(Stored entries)

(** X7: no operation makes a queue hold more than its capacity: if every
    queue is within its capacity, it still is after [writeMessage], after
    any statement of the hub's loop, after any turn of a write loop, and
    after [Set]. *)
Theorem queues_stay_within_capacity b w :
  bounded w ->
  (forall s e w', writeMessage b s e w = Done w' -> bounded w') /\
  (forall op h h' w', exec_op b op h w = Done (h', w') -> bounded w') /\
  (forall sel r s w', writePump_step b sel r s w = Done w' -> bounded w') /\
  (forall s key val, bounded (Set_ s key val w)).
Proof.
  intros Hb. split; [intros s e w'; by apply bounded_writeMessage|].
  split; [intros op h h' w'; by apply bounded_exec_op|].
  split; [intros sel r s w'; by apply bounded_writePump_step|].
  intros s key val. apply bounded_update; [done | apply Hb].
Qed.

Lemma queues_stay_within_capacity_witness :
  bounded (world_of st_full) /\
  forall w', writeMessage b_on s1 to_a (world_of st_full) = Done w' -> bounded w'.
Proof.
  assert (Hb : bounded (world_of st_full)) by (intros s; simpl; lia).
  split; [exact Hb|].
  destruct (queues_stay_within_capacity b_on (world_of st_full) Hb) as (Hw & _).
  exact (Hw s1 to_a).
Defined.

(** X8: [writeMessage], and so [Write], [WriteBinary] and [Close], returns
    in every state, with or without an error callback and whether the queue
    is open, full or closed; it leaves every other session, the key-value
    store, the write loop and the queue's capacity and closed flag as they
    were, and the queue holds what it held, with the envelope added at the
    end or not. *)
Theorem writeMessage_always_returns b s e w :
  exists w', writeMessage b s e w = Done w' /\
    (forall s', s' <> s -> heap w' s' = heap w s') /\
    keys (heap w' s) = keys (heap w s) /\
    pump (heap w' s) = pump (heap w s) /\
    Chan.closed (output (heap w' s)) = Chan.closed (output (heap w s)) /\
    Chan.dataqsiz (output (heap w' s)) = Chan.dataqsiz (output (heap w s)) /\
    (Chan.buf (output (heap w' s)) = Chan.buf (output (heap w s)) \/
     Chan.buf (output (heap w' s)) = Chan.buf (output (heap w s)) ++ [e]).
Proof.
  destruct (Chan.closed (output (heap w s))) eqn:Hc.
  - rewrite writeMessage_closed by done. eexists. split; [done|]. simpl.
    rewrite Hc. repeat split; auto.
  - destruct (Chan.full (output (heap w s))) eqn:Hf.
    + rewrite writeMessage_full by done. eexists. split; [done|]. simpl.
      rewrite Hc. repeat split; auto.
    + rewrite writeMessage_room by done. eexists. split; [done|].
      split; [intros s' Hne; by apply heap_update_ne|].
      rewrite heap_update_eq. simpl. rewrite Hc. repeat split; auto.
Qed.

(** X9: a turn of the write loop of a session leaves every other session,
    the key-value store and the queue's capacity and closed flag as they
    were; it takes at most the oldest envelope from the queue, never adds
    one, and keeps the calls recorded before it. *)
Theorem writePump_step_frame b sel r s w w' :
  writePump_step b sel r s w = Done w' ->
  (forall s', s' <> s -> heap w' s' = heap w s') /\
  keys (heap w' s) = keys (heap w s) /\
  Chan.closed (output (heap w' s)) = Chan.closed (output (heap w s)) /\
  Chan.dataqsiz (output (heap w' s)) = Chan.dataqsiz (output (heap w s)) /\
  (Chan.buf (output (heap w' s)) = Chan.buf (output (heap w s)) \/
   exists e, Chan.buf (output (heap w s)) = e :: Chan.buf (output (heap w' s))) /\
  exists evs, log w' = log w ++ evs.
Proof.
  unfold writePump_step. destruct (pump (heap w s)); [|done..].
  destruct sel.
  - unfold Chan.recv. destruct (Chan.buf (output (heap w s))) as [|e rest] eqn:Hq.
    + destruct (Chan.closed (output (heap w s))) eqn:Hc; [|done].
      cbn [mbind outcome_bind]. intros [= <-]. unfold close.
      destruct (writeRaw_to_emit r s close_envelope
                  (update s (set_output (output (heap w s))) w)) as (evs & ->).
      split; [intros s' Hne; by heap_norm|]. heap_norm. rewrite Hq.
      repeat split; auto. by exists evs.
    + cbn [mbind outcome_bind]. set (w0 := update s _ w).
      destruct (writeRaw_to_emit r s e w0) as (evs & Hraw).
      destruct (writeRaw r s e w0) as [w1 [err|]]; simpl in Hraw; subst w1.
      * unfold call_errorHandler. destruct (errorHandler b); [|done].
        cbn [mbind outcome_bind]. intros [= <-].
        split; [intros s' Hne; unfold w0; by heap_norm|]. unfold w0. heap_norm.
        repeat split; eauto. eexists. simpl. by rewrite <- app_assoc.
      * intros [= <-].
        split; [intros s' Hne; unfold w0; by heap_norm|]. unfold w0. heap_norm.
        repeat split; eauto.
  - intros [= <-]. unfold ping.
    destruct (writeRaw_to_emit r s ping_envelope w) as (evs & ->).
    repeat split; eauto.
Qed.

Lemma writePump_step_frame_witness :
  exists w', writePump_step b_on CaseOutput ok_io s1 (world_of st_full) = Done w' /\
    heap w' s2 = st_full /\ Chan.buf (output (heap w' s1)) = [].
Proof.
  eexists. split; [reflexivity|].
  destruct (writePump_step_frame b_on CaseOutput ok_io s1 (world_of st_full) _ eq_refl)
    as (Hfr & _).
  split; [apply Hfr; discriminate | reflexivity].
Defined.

TASK GOAL :: The reply should restate the records above in full, character for character.

YOUR RESPONSE ::
(** X7: no operation makes a queue hold more than its capacity: if every
    queue is within its capacity, it still is after [writeMessage], after
    any statement of the hub's loop, after any turn of a write loop, and
    after [Set]. *)
Theorem queues_stay_within_capacity b w :
  bounded w ->
  (forall s e w', writeMessage b s e w = Done w' -> bounded w') /\
  (forall op h h' w', exec_op b op h w = Done (h', w') -> bounded w') /\
  (forall sel r s w', writePump_step b sel r s w = Done w' -> bounded w') /\
  (forall s key val, bounded (Set_ s key val w)).
Proof.
  intros Hb. split; [intros s e w'; by apply bounded_writeMessage|].
  split; [intros op h h' w'; by apply bounded_exec_op|].
  split; [intros sel r s w'; by apply bounded_writePump_step|].
  intros s key val. apply bounded_update; [done | apply Hb].
Qed.

Lemma queues_stay_within_capacity_witness :
  bounded (world_of st_full) /\
  forall w', writeMessage b_on s1 to_a (world_of st_full) = Done w' -> bounded w'.
Proof.
  assert (Hb : bounded (world_of st_full)) by (intros s; simpl; lia).
  split; [exact Hb|].
  destruct (queues_stay_within_capacity b_on (world_of st_full) Hb) as (Hw & _).
  exact (Hw s1 to_a).
Defined.

(** X8: [writeMessage], and so [Write], [WriteBinary] and [Close], returns
    in every state, with or without an error callback and whether the queue
    is open, full or closed; it leaves every other session, the key-value
    store, the write loop and the queue's capacity and closed flag as they
    were, and the queue holds what it held, with the envelope added at the
    end or not. *)
Theorem writeMessage_always_returns b s e w :
  exists w', writeMessage b s e w = Done w' /\
    (forall s', s' <> s -> heap w' s' = heap w s') /\
    keys (heap w' s) = keys (heap w s) /\
    pump (heap w' s) = pump (heap w s) /\
    Chan.closed (output (heap w' s)) = Chan.closed (output (heap w s)) /\
    Chan.dataqsiz (output (heap w' s)) = Chan.dataqsiz (output (heap w s)) /\
    (Chan.buf (output (heap w' s)) = Chan.buf (output (heap w s)) \/
     Chan.buf (output (heap w' s)) = Chan.buf (output (heap w s)) ++ [e]).
Proof.
  destruct (Chan.closed (output (heap w s))) eqn:Hc.
  - rewrite writeMessage_closed by done. eexists. split; [done|]. simpl.
    rewrite Hc. repeat split; auto.
  - destruct (Chan.full (output (heap w s))) eqn:Hf.
    + rewrite writeMessage_full by done. eexists. split; [done|]. simpl.
      rewrite Hc. repeat split; auto.
    + rewrite writeMessage_room by done. eexists. split; [done|].
      split; [intros s' Hne; by apply heap_update_ne|].
      rewrite heap_update_eq. simpl. rewrite Hc. repeat split; auto.
Qed.

(** X9: a turn of the write loop of a session leaves every other session,
    the key-value store and the queue's capacity and closed flag as they
    were; it takes at most the oldest envelope from the queue, never adds
    one, and keeps the calls recorded before it. *)
Theorem writePump_step_frame b sel r s w w' :
  writePump_step b sel r s w = Done w' ->
  (forall s', s' <> s -> heap w' s' = heap w s') /\
  keys (heap w' s) = keys (heap w s) /\
  Chan.closed (output (heap w' s)) = Chan.closed (output (heap w s)) /\
  Chan.dataqsiz (output (heap w' s)) = Chan.dataqsiz (output (heap w s)) /\
  (Chan.buf (output (heap w' s)) = Chan.buf (output (heap w s)) \/
   exists e, Chan.buf (output (heap w s)) = e :: Chan.buf (output (heap w' s))) /\
  exists evs, log w' = log w ++ evs.
Proof.
  unfold writePump_step. destruct (pump (heap w s)); [|done..].
  destruct sel.
  - unfold Chan.recv. destruct (Chan.buf (output (heap w s))) as [|e rest] eqn:Hq.
    + destruct (Chan.closed (output (heap w s))) eqn:Hc; [|done].
      cbn [mbind outcome_bind]. intros [= <-]. unfold close.
      destruct (writeRaw_to_emit r s close_envelope
                  (update s (set_output (output (heap w s))) w)) as (evs & ->).
      split; [intros s' Hne; by heap_norm|]. heap_norm. rewrite Hq.
      repeat split; auto. by exists evs.
    + cbn [mbind outcome_bind]. set (w0 := update s _ w).
      destruct (writeRaw_to_emit r s e w0) as (evs & Hraw).
      destruct (writeRaw r s e w0) as [w1 [err|]]; simpl in Hraw; subst w1.
      * unfold call_errorHandler. destruct (errorHandler b); [|done].
        cbn [mbind outcome_bind]. intros [= <-].
        split; [intros s' Hne; unfold w0; by heap_norm|]. unfold w0. heap_norm.
        repeat split; eauto. eexists. simpl. by rewrite <- app_assoc.
      * intros [= <-].
        split; [intros s' Hne; unfold w0; by heap_norm|]. unfold w0. heap_norm.
        repeat split; eauto.
  - intros [= <-]. unfold ping.
    destruct (writeRaw_to_emit r s ping_envelope w) as (evs & ->).
    repeat split; eauto.
Qed.

Lemma writePump_step_frame_witness :
  exists w', writePump_step b_on CaseOutput ok_io s1 (world_of st_full) = Done w' /\
    heap w' s2 = st_full /\ Chan.buf (output (heap w' s1)) = [].
Proof.
  eexists. split; [reflexivity|].
  destruct (writePump_step_frame b_on CaseOutput ok_io s1 (world_of st_full) _ eq_refl)
    as (Hfr & _).
  split; [apply Hfr; discriminate | reflexivity].
Defined.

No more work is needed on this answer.